- [What is required]: Copy out, unchanged, every line from the start of the records to the line that contains "#[local] Instance enough_proper", and stop there.

- [Data for this task]:
== Segment start ==

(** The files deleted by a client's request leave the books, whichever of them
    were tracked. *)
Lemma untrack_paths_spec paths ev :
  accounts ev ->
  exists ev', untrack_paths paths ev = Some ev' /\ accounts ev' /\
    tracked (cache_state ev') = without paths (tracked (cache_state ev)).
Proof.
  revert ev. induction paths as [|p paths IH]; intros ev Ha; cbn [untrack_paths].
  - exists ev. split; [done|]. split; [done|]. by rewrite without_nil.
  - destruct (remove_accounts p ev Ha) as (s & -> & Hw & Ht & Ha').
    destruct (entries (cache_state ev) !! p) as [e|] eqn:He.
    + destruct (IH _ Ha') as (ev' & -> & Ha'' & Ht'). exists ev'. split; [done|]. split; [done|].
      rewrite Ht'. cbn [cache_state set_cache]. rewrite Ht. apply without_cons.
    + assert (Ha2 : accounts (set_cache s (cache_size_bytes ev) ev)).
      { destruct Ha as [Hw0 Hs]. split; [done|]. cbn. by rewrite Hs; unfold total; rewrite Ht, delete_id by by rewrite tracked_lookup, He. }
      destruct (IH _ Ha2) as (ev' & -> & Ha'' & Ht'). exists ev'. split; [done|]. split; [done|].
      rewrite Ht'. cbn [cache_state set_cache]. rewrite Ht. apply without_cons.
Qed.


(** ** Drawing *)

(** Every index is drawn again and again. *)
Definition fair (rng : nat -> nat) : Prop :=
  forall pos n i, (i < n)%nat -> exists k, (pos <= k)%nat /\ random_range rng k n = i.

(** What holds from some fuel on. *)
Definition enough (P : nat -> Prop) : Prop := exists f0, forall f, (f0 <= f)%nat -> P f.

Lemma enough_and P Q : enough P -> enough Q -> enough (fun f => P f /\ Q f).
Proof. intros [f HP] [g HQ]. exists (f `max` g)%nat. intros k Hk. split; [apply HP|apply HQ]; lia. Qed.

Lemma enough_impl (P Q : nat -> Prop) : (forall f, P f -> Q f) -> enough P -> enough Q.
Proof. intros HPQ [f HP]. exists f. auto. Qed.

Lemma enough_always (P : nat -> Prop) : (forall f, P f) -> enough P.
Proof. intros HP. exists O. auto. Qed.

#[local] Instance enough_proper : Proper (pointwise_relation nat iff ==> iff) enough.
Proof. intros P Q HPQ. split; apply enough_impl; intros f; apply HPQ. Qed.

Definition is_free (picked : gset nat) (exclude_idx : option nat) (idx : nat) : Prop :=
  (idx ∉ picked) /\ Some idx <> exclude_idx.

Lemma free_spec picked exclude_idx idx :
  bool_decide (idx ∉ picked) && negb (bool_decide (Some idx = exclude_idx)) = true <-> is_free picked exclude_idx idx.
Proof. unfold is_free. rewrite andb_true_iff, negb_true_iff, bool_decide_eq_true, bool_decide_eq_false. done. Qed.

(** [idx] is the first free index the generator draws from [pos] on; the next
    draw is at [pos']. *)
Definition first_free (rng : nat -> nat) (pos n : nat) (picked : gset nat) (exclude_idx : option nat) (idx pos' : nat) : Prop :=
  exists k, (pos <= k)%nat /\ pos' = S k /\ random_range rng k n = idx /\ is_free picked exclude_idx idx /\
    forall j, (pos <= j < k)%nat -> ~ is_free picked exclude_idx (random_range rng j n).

== Segment end ==

- [Solution to this exercise]:
(** The files deleted by a client's request leave the books, whichever of them
    were tracked. *)
Lemma untrack_paths_spec paths ev :
  accounts ev ->
  exists ev', untrack_paths paths ev = Some ev' /\ accounts ev' /\
    tracked (cache_state ev') = without paths (tracked (cache_state ev)).
Proof.
  revert ev. induction paths as [|p paths IH]; intros ev Ha; cbn [untrack_paths].
  - exists ev. split; [done|]. split; [done|]. by rewrite without_nil.
  - destruct (remove_accounts p ev Ha) as (s & -> & Hw & Ht & Ha').
    destruct (entries (cache_state ev) !! p) as [e|] eqn:He.
    + destruct (IH _ Ha') as (ev' & -> & Ha'' & Ht'). exists ev'. split; [done|]. split; [done|].
      rewrite Ht'. cbn [cache_state set_cache]. rewrite Ht. apply without_cons.
    + assert (Ha2 : accounts (set_cache s (cache_size_bytes ev) ev)).
      { destruct Ha as [Hw0 Hs]. split; [done|]. cbn. by rewrite Hs; unfold total; rewrite Ht, delete_id by by rewrite tracked_lookup, He. }
      destruct (IH _ Ha2) as (ev' & -> & Ha'' & Ht'). exists ev'. split; [done|]. split; [done|].
      rewrite Ht'. cbn [cache_state set_cache]. rewrite Ht. apply without_cons.
Qed.


(** ** Drawing *)

(** Every index is drawn again and again. *)
Definition fair (rng : nat -> nat) : Prop :=
  forall pos n i, (i < n)%nat -> exists k, (pos <= k)%nat /\ random_range rng k n = i.

(** What holds from some fuel on. *)
Definition enough (P : nat -> Prop) : Prop := exists f0, forall f, (f0 <= f)%nat -> P f.

Lemma enough_and P Q : enough P -> enough Q -> enough (fun f => P f /\ Q f).
Proof. intros [f HP] [g HQ]. exists (f `max` g)%nat. intros k Hk. split; [apply HP|apply HQ]; lia. Qed.

Lemma enough_impl (P Q : nat -> Prop) : (forall f, P f -> Q f) -> enough P -> enough Q.
Proof. intros HPQ [f HP]. exists f. auto. Qed.

Lemma enough_always (P : nat -> Prop) : (forall f, P f) -> enough P.
Proof. intros HP. exists O. auto. Qed.

#[local] Instance enough_proper : Proper (pointwise_relation nat iff ==> iff) enough.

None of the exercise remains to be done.